AIM OF THE TASK: Print exactly the lines below between the line holding "destruct (halving_doubts rescore_if" and the line holding "intros Ho. assert", inclusive, and nothing more.

Saved data entries:
◇ ◇ ◇ ◇ ◇ ◇ ◇

Lemma in_fields_confidence o k : good o -> In k (map fst (o_fields o)) ->
  exists c, dget k (o_confidences o) = Some c /\ unit_score c.
Proof.
  intros [[Hk Hs] _] Hin. rewrite Hk in Hin. apply dget_keys in Hin as [c Hc]. exists c. split; [done|]. by eapply dget_Forall.
Qed.

Lemma rescore_run f k o c : dget k (o_confidences o) = Some c -> rescore f k o = set_confidence k (f c) o.
Proof. intros Hc. unfold rescore, bind, reads, or_raise. by rewrite Hc. Qed.
Lemma rescore_if_run f k o c : dget k (o_confidences o) = Some c -> rescore_if f k o = set_confidence k (f c) o.
Proof. intros Hc. unfold rescore_if, bind, reads, when. by rewrite Hc. Qed.

(** Two dates out of order: the warning, and both confidences halved, however the code
    rescores. *)
Lemma halving_doubts (rs : (spec_float -> spec_float) -> string -> EM unit) w eff exp o :
  (forall f k o c, dget k (o_confidences o) = Some c -> rs f k o = set_confidence k (f c) o) ->
  good o -> dates_in_order o eff exp = Some false ->
  exists o', (warn w ;;; for_each [eff; exp] (rs halved)) o = (Ok tt, o') /\ good o' /\ doubt eff exp o'.
Proof.
  intros Hrs Ho Hd. pose proof (dates_in_order_fields _ _ _ _ Hd) as [He Hx].
  set (o1 := snd (warn w o)). assert (Ho1 : good o1) by (destruct Ho; by split).
  destruct (in_fields_confidence o1 eff Ho1 He) as (c1 & Hc1 & Hu1).
  set (o2 := snd (set_confidence eff (halved c1) o1)).
  assert (Ho2 : good o2) by (eapply good_set_confidence; [done|exact Hc1|by apply halved_unit]).
  destruct (in_fields_confidence o2 exp Ho2 Hx) as (c2 & Hc2 & Hu2).
  exists (snd (set_confidence exp (halved c2) o2)). split_and!.
  - change ((rs halved eff ;;; rs halved exp ;;; ret tt) o1 = (Ok tt, snd (set_confidence exp (halved c2) o2))).
    unfold bind. rewrite (Hrs _ _ _ _ Hc1). change (set_confidence eff (halved c1) o1) with (@Ok PyExn unit tt, o2).
    cbv iota beta. by rewrite (Hrs _ _ _ _ Hc2).
  - eapply good_set_confidence; [done|exact Hc2|by apply halved_unit].
  - intros _. exists (halved c2). split; [apply dget_dset|by apply halved_low].
Qed.

Lemma keeps_eo_consistency : keeps eo_consistency (fun _ => doubt "effective_date" "expiration_date").
Proof.
  intros o Ho. unfold eo_consistency. unfold bind at 1, reads. destruct (dates_in_order o _ _) as [[|]|] eqn:Hd.
  2: { destruct (halving_doubts rescore "expiration_date is not after effective_date" _ _ o rescore_run Ho Hd) as (o' & -> & ?). done. }
  all: split; [done|]; unfold doubt; by rewrite Hd.
Qed.

Lemma keeps_license_consistency : keeps license_consistency (fun _ => doubt "effective_date" "expiration_date").
Proof.
  intros o Ho. unfold license_consistency. unfold bind at 1, reads. destruct (dates_in_order o _ _) as [[|]|] eqn:Hd.
  2: { destruct (halving_doubts rescore_if "expiration_date is not after effective_date" _ _ o rescore_if_run Ho Hd) as (o' & -> & ?). done. }
  all: split; [done|]; unfold doubt; by rewrite Hd.
Qed.

Lemma lifting_fields o eff exp : good o ->
  exists o', for_each [eff; exp] (rescore_if lifted) o = (Ok tt, o') /\ good o' /\ o_fields o' = o_fields o.
Proof.
  intros Ho. assert (H : forall k o, good o -> exists o', rescore_if lifted k o = (Ok tt, o') /\ good o' /\ o_fields o' = o_fields o).
  { clear o Ho. intros k o Ho. pose proof (keeps_rescore_if lifted k lifted_unit o Ho) as H.
    destruct (dget k (o_confidences o)) as [c|] eqn:Hc.
    - rewrite (rescore_if_run _ _ _ _ Hc) in *. eexists. split; [reflexivity|]. split; [apply H|done].
    - unfold rescore_if, bind, reads, when. rewrite Hc. by eexists. }
  destruct (H eff o Ho) as (o1 & H1 & Ho1 & Hf1). destruct (H exp o1 Ho1) as (o2 & H2 & Ho2 & Hf2).
  exists o2. cbn [for_each]. unfold bind. rewrite H1, H2. split_and!; [done|done|congruence].
Qed.
(** ** Properties *)

(** C33. Reading in pages is reading at once: of a table that does not change meanwhile, and
    whose ids are distinct, an export that is not refused ends, and its file is that of exactly the
    tenant's rows in the window, each once, from the oldest to the newest;
    [count_audit_rows] is their number.  Python's CSV reader reads the CSV file back as the
    header and those rows, provided that no cell is longer than the reader's limit of
    131072 characters (the metadata of a row has no bound of its own) and that a cell with
    a carriage return is written in quotes - which the writer of some versions of the
    interpreter does only when the cell has a comma, a quote or a line feed as well. *)
Theorem evidence_export_is_complete json_dumps quotes_cr db tenant_id start end_ format fuel :
  unique_ids (audit_logs db) -> (length (audit_logs db) < fuel)%nat ->
  let rows := isort oldest_first (List.filter (in_window tenant_id start end_) (audit_logs db)) in
  export_audit_logs json_dumps quotes_cr db (fun _ => audit_logs db) fuel tenant_id start end_ format =
    Some (match export_refused db tenant_id start end_ with
          | Some e => Raise e
          | None => Ok (match format with
                        | CsvFile => to_csv_bytes json_dumps quotes_cr rows
                        | Jsonl => to_jsonl_bytes json_dumps rows
                        end)
          end) /\
  StronglySorted before rows /\ Z.of_nat (length rows) = count_audit_rows (audit_logs db) tenant_id start end_ /\
  (Forall (row_ok quotes_cr) (map (csv_cells json_dumps) rows) ->
   csv_rows (to_csv_bytes json_dumps quotes_cr rows) = Ok (_CSV_COLUMNS :: map (csv_cells json_dumps) rows)).
Proof.
  intros Hu Hfuel rows. split_and!; [|by apply sorted_rows, unique_filter| |apply csv_file].
  - unfold export_audit_logs, export_refused. destruct (valid_tenant_id tenant_id); [cbn [negb]|done]. rewrite validate_window_spec.
    destruct (_ <=? instant start); [done|]. destruct (days 367 <=? _); [done|]. unfold _ensure_tenant_exists.
    destruct (mem tenant_id (dg_tenants db)); [|done]. rewrite iter_audit_rows_still by done. do 3 f_equal.
    assert (Hw : List.filter (in_window tenant_id (coerce_utc start) (coerce_utc end_)) (audit_logs db) =
                 List.filter (in_window tenant_id start end_) (audit_logs db)).
    { apply List.filter_ext. intros r. unfold in_window. by rewrite !instant_ensure_utc, !instant_coerce_utc. }
    rewrite Hw. done.
  - unfold count_audit_rows, rows. by rewrite (Permutation_length (isort_perm _ _)).
Qed.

◇ ◇ ◇ ◇ ◇ ◇ ◇

TASK SOLUTION:
  2: { destruct (halving_doubts rescore_if "expiration_date is not after effective_date" _ _ o rescore_if_run Ho Hd) as (o' & -> & ?). done. }
  all: split; [done|]; unfold doubt; by rewrite Hd.
Qed.

Lemma lifting_fields o eff exp : good o ->
  exists o', for_each [eff; exp] (rescore_if lifted) o = (Ok tt, o') /\ good o' /\ o_fields o' = o_fields o.
Proof.
  intros Ho. assert (H : forall k o, good o -> exists o', rescore_if lifted k o = (Ok tt, o') /\ good o' /\ o_fields o' = o_fields o).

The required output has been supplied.